[Stored data]
◆ ◆ ◆ ◆
(** The call receives the message, which [published] records, whether it
    then raises or returns its Deferred. *)
Definition publish_message (message : gmap string pyval) : py Deferred :=
  λ w, let w' := World (uuids_drawn w) (published w ++ [message]) (logged w) in
       match publish_state (length (published w)) message with
       | Ok st => (Ok (MkDeferred st []), w')
       | Raise e => (Raise e, w')
       end.

(** The body of [handle_raw_inbound_message] up to its [return]: the
    message dict is built, and completed when the message is USSD. *)
Definition inbound_message (kwargs : gmap string pyval) : py (gmap string pyval) :=
  let message_type := dict_get kwargs "message_type" (PyStr "sms") in
  message_id ← uuid4_hex;
  to_addr ← lift (getitem kwargs "destination_addr");
  from_addr ← lift (getitem kwargs "source_addr");
  content ← lift (getitem kwargs "short_message");
  let message : gmap string pyval :=
    <["transport_metadata" := PyDict ∅]>
    (<["transport_type" := message_type]>
    (<["content" := content]>
    (<["from_addr" := from_addr]>
    (<["to_addr" := to_addr]>
    (<["message_id" := PyStr message_id]> ∅))))) in
  if py_eq_str message_type "ussd" then
    c_new ← lift (load_global G "TransportUserMessage");
    v_new ← lift (getattr c_new "SESSION_NEW");
    c_resume ← lift (load_global G "TransportUserMessage");
    v_resume ← lift (getattr c_resume "SESSION_RESUME");
    c_close ← lift (load_global G "TransportUserMessage");
    v_close ← lift (getattr c_close "SESSION_CLOSE");
    let table : gmap string pyval :=
      <["close" := v_close]>
      (<["continue" := v_resume]>
      (<["new" := v_new]> ∅)) in
    indicator ← lift (getitem kwargs "session_event");
    session_event ← lift (subscript table indicator);
    let message := <["session_event" := session_event]> message in
    let session_info := dict_get kwargs "session_info" PyNone in
    lift (setitem_in message "transport_metadata" "session_info" session_info)
  else mret message.

(** The message's items are the keyword arguments of [publish_message];
    [log.err] is added as errback to the Deferred it returns, and that
    Deferred is the method's result. *)
Definition handle_raw_inbound_message (kwargs : gmap string pyval) : py Deferred :=
  message ← inbound_message kwargs;
  d ← publish_message message;
  addErrback log_err d.

End Transport.

(** The names the module binds: its imports and its three classes. The
    objects behind the imports live outside this file and are seen as
    attribute tables; nothing here reads their attributes. *)
Definition module_globals : gmap string pyval :=
  list_to_map
    ((λ name, (name, PyObj ∅)) <$>
       [ "uuid4"; "reactor"; "inlineCallbacks"; "ReconnectingClientService";
         "Transport"; "SmppTransportConfig"; "EsmeConfig";
         "EsmeTransceiverFactory"; "RedisSequence"; "TxRedisManager"; "log";
         "SmppTransceiverProtocol"; "SmppTransportClientFactory";
         "SmppTransport" ]).

(** Modelled from the spec: the class [TransportUserMessage] of
    [vumi.message], a module not among the sources; its session constants
    are the spec's
    "new", "resume" and "close". *)
Definition TransportUserMessage : pyval :=
  PyObj (<["SESSION_NEW" := PyStr "new"]>
        (<["SESSION_RESUME" := PyStr "resume"]>
        (<["SESSION_CLOSE" := PyStr "close"]> ∅))).

(** The module namespace as it would be with
    [from vumi.message import TransportUserMessage]. *)
Definition globals_with_import : gmap string pyval :=
  <["TransportUserMessage" := TransportUserMessage]> module_globals.

(** The three keys every call reads. *)
Definition has_required (kwargs : gmap string pyval) : bool :=
  bool_decide (is_Some (kwargs !! "destination_addr"))
  && bool_decide (is_Some (kwargs !! "source_addr"))
  && bool_decide (is_Some (kwargs !! "short_message")).

Definition message_type_of (kwargs : gmap string pyval) : pyval :=
  dict_get kwargs "message_type" (PyStr "sms").

Definition is_ussd (kwargs : gmap string pyval) : bool :=
  py_eq_str (message_type_of kwargs) "ussd".

(** The session indicator is one of the three the table knows. *)
Definition known_indicator (kwargs : gmap string pyval) : bool :=
  match kwargs !! "session_event" with
  | Some (PyStr s) => bool_decide (s ∈ ["new"; "continue"; "close"])
  | _ => false
  end.

(** The message an SMS call builds from the three values it reads. *)
Definition sms_message (message_id : string) (kwargs : gmap string pyval)
    (to_addr from_addr content : pyval) : gmap string pyval :=
  <["transport_metadata" := PyDict ∅]>
  (<["transport_type" := message_type_of kwargs]>
  (<["content" := content]>
  (<["from_addr" := from_addr]>
  (<["to_addr" := to_addr]>
  (<["message_id" := PyStr message_id]> ∅))))).

(** The identifier the next call gives its message. *)
Definition message_id_at (uuid4_int : nat → N) (w : world) : string :=
  Uuid.hex (uuid4_int (uuids_drawn w) mod 2 ^ 128)%N.

(** The world after the message dict was built: one more UUID is drawn. *)
Definition drawn (w : world) : world :=
  World (S (uuids_drawn w)) (published w) (logged w).

(** The mapping of session indicators in the spec's words: "new" to new,
    "continue" to resume, "close" to close, nothing else. *)
Definition session_event_for (indicator : string) : option string :=
  if String.eqb indicator "new" then Some "new"
  else if String.eqb indicator "continue" then Some "resume"
  else if String.eqb indicator "close" then Some "close"
  else None.

Definition w0 : world := World 0 [] [].

(** UUID sources and publishers to run examples with: a source that counts
    up and one that returns the same UUID every time; a publisher whose
    Deferred has not fired, one whose Deferred has failed, and one that
    raises when it is called. *)
Definition count_up : nat → N := N.of_nat.
Definition pending : nat → gmap string pyval → result (option outcome) :=
  λ _ _, Ok None.
Definition failing : nat → gmap string pyval → result (option outcome) :=
  λ _ _, Ok (Some (Failure (OtherError "cannot serialize to JSON"))).
Definition raising : nat → gmap string pyval → result (option outcome) :=
  λ _ _, Raise (OtherError "missing message field").

Definition sms_kwargs : gmap string pyval :=
  <["destination_addr" := PyStr "1234"]>
  (<["source_addr" := PyStr "+27831234567"]>
  (<["short_message" := PyStr "hello"]> ∅)).

Definition ussd_kwargs (indicator : string) : gmap string pyval :=
  <["message_type" := PyStr "ussd"]>
  (<["session_event" := PyStr indicator]> sms_kwargs).

End Inbound.


(** ** The protocol class and its factory *)

Module Protocol.

(** Modelled from the spec: the session the base protocol of
    [clientserver/new_client.py] (not among the sources) drives. *)
Inductive session_state : Type := UNBOUND | BINDING | BOUND | UNBINDING | DEAD.

Inductive pdu : Type :=
  | bind_transceiver (system_id password : string)
  | unbind.

Record session : Type := MkSession {
  state : session_state;
  credentials : string * string;
  written : list pdu;
  bind_timer : bool;
}.

(** A method body: code of the base protocol, or [return self.name()]. *)
Inductive body : Type :=
  | Native (run : session → result unit * session)
  | CallSelf (name : string).

(** A class: the methods it defines itself, and its base class. *)
Inductive class : Type :=
  | Class (own : gmap string body) (base : option class).

(** Attribute lookup along the inheritance chain. *)
Fixpoint resolve (c : class) (name : string) : option body :=
  match c with
  | Class own base =>
      match own !! name with
      | Some b => Some b
      | None =>
          match base with
          | Some c' => resolve c' name
          | None => None
          end
      end
  end.

(** Calling method [name] on an instance of [c]; [depth] is the room left on
    the call stack. *)
Fixpoint invoke (depth : nat) (c : class) (name : string) (s : session)
  : result unit * session :=
  match resolve c name with
  | None => (Raise (AttributeError name), s)
  | Some (Native run) => run s
  | Some (CallSelf m) =>
      match depth with
      | O => (Raise (OtherError "maximum recursion depth exceeded"), s)
      | S depth' => invoke depth' c m s
      end
  end.

(** [class SmppTransceiverProtocol(EsmeTransceiverFactory.protocol)] *)
Definition SmppTransceiverProtocol (base_protocol : class) : class :=
  Class {[ "onConnectionMade" := CallSelf "bind" ]} (Some base_protocol).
◆ ◆ ◆ ◆
Transcribe all the data word for word, as it appears above.

(** The call receives the message, which [published] records, whether it
    then raises or returns its Deferred. *)
Definition publish_message (message : gmap string pyval) : py Deferred :=
  λ w, let w' := World (uuids_drawn w) (published w ++ [message]) (logged w) in
       match publish_state (length (published w)) message with
       | Ok st => (Ok (MkDeferred st []), w')
       | Raise e => (Raise e, w')
       end.

(** The body of [handle_raw_inbound_message] up to its [return]: the
    message dict is built, and completed when the message is USSD. *)
Definition inbound_message (kwargs : gmap string pyval) : py (gmap string pyval) :=
  let message_type := dict_get kwargs "message_type" (PyStr "sms") in
  message_id ← uuid4_hex;
  to_addr ← lift (getitem kwargs "destination_addr");
  from_addr ← lift (getitem kwargs "source_addr");
  content ← lift (getitem kwargs "short_message");
  let message : gmap string pyval :=
    <["transport_metadata" := PyDict ∅]>
    (<["transport_type" := message_type]>
    (<["content" := content]>
    (<["from_addr" := from_addr]>
    (<["to_addr" := to_addr]>
    (<["message_id" := PyStr message_id]> ∅))))) in
  if py_eq_str message_type "ussd" then
    c_new ← lift (load_global G "TransportUserMessage");
    v_new ← lift (getattr c_new "SESSION_NEW");
    c_resume ← lift (load_global G "TransportUserMessage");
    v_resume ← lift (getattr c_resume "SESSION_RESUME");
    c_close ← lift (load_global G "TransportUserMessage");
    v_close ← lift (getattr c_close "SESSION_CLOSE");
    let table : gmap string pyval :=
      <["close" := v_close]>
      (<["continue" := v_resume]>
      (<["new" := v_new]> ∅)) in
    indicator ← lift (getitem kwargs "session_event");
    session_event ← lift (subscript table indicator);
    let message := <["session_event" := session_event]> message in
    let session_info := dict_get kwargs "session_info" PyNone in
    lift (setitem_in message "transport_metadata" "session_info" session_info)
  else mret message.

(** The message's items are the keyword arguments of [publish_message];
    [log.err] is added as errback to the Deferred it returns, and that
    Deferred is the method's result. *)
Definition handle_raw_inbound_message (kwargs : gmap string pyval) : py Deferred :=
  message ← inbound_message kwargs;
  d ← publish_message message;
  addErrback log_err d.

End Transport.

(** The names the module binds: its imports and its three classes. The
    objects behind the imports live outside this file and are seen as
    attribute tables; nothing here reads their attributes. *)
Definition module_globals : gmap string pyval :=
  list_to_map
    ((λ name, (name, PyObj ∅)) <$>
       [ "uuid4"; "reactor"; "inlineCallbacks"; "ReconnectingClientService";
         "Transport"; "SmppTransportConfig"; "EsmeConfig";
         "EsmeTransceiverFactory"; "RedisSequence"; "TxRedisManager"; "log";
         "SmppTransceiverProtocol"; "SmppTransportClientFactory";
         "SmppTransport" ]).

(** Modelled from the spec: the class [TransportUserMessage] of
    [vumi.message], a module not among the sources; its session constants
    are the spec's
    "new", "resume" and "close". *)
Definition TransportUserMessage : pyval :=
  PyObj (<["SESSION_NEW" := PyStr "new"]>
        (<["SESSION_RESUME" := PyStr "resume"]>
        (<["SESSION_CLOSE" := PyStr "close"]> ∅))).

(** The module namespace as it would be with
    [from vumi.message import TransportUserMessage]. *)
Definition globals_with_import : gmap string pyval :=
  <["TransportUserMessage" := TransportUserMessage]> module_globals.

(** The three keys every call reads. *)
Definition has_required (kwargs : gmap string pyval) : bool :=
  bool_decide (is_Some (kwargs !! "destination_addr"))
  && bool_decide (is_Some (kwargs !! "source_addr"))
  && bool_decide (is_Some (kwargs !! "short_message")).

Definition message_type_of (kwargs : gmap string pyval) : pyval :=
  dict_get kwargs "message_type" (PyStr "sms").

Definition is_ussd (kwargs : gmap string pyval) : bool :=
  py_eq_str (message_type_of kwargs) "ussd".

(** The session indicator is one of the three the table knows. *)
Definition known_indicator (kwargs : gmap string pyval) : bool :=
  match kwargs !! "session_event" with
  | Some (PyStr s) => bool_decide (s ∈ ["new"; "continue"; "close"])
  | _ => false
  end.

(** The message an SMS call builds from the three values it reads. *)
Definition sms_message (message_id : string) (kwargs : gmap string pyval)
    (to_addr from_addr content : pyval) : gmap string pyval :=
  <["transport_metadata" := PyDict ∅]>
  (<["transport_type" := message_type_of kwargs]>
  (<["content" := content]>
  (<["from_addr" := from_addr]>
  (<["to_addr" := to_addr]>
  (<["message_id" := PyStr message_id]> ∅))))).

(** The identifier the next call gives its message. *)
Definition message_id_at (uuid4_int : nat → N) (w : world) : string :=
  Uuid.hex (uuid4_int (uuids_drawn w) mod 2 ^ 128)%N.

(** The world after the message dict was built: one more UUID is drawn. *)
Definition drawn (w : world) : world :=
  World (S (uuids_drawn w)) (published w) (logged w).

(** The mapping of session indicators in the spec's words: "new" to new,
    "continue" to resume, "close" to close, nothing else. *)
Definition session_event_for (indicator : string) : option string :=
  if String.eqb indicator "new" then Some "new"
  else if String.eqb indicator "continue" then Some "resume"
  else if String.eqb indicator "close" then Some "close"
  else None.

Definition w0 : world := World 0 [] [].

(** UUID sources and publishers to run examples with: a source that counts
    up and one that returns the same UUID every time; a publisher whose
    Deferred has not fired, one whose Deferred has failed, and one that
    raises when it is called. *)
Definition count_up : nat → N := N.of_nat.
Definition pending : nat → gmap string pyval → result (option outcome) :=
  λ _ _, Ok None.
Definition failing : nat → gmap string pyval → result (option outcome) :=
  λ _ _, Ok (Some (Failure (OtherError "cannot serialize to JSON"))).
Definition raising : nat → gmap string pyval → result (option outcome) :=
  λ _ _, Raise (OtherError "missing message field").

Definition sms_kwargs : gmap string pyval :=
  <["destination_addr" := PyStr "1234"]>
  (<["source_addr" := PyStr "+27831234567"]>
  (<["short_message" := PyStr "hello"]> ∅)).

Definition ussd_kwargs (indicator : string) : gmap string pyval :=
  <["message_type" := PyStr "ussd"]>
  (<["session_event" := PyStr indicator]> sms_kwargs).

End Inbound.


(** ** The protocol class and its factory *)

Module Protocol.

(** Modelled from the spec: the session the base protocol of
    [clientserver/new_client.py] (not among the sources) drives. *)
Inductive session_state : Type := UNBOUND | BINDING | BOUND | UNBINDING | DEAD.

Inductive pdu : Type :=
  | bind_transceiver (system_id password : string)
  | unbind.

Record session : Type := MkSession {
  state : session_state;
  credentials : string * string;
  written : list pdu;
  bind_timer : bool;
}.

(** A method body: code of the base protocol, or [return self.name()]. *)
Inductive body : Type :=
  | Native (run : session → result unit * session)
  | CallSelf (name : string).

(** A class: the methods it defines itself, and its base class. *)
Inductive class : Type :=
  | Class (own : gmap string body) (base : option class).

(** Attribute lookup along the inheritance chain. *)
Fixpoint resolve (c : class) (name : string) : option body :=
  match c with
  | Class own base =>
      match own !! name with
      | Some b => Some b
      | None =>
          match base with
          | Some c' => resolve c' name
          | None => None
          end
      end
  end.

(** Calling method [name] on an instance of [c]; [depth] is the room left on
    the call stack. *)
Fixpoint invoke (depth : nat) (c : class) (name : string) (s : session)
  : result unit * session :=
  match resolve c name with
  | None => (Raise (AttributeError name), s)
  | Some (Native run) => run s
  | Some (CallSelf m) =>
      match depth with
      | O => (Raise (OtherError "maximum recursion depth exceeded"), s)
      | S depth' => invoke depth' c m s
      end
  end.

(** [class SmppTransceiverProtocol(EsmeTransceiverFactory.protocol)] *)
Definition SmppTransceiverProtocol (base_protocol : class) : class :=
  Class {[ "onConnectionMade" := CallSelf "bind" ]} (Some base_protocol).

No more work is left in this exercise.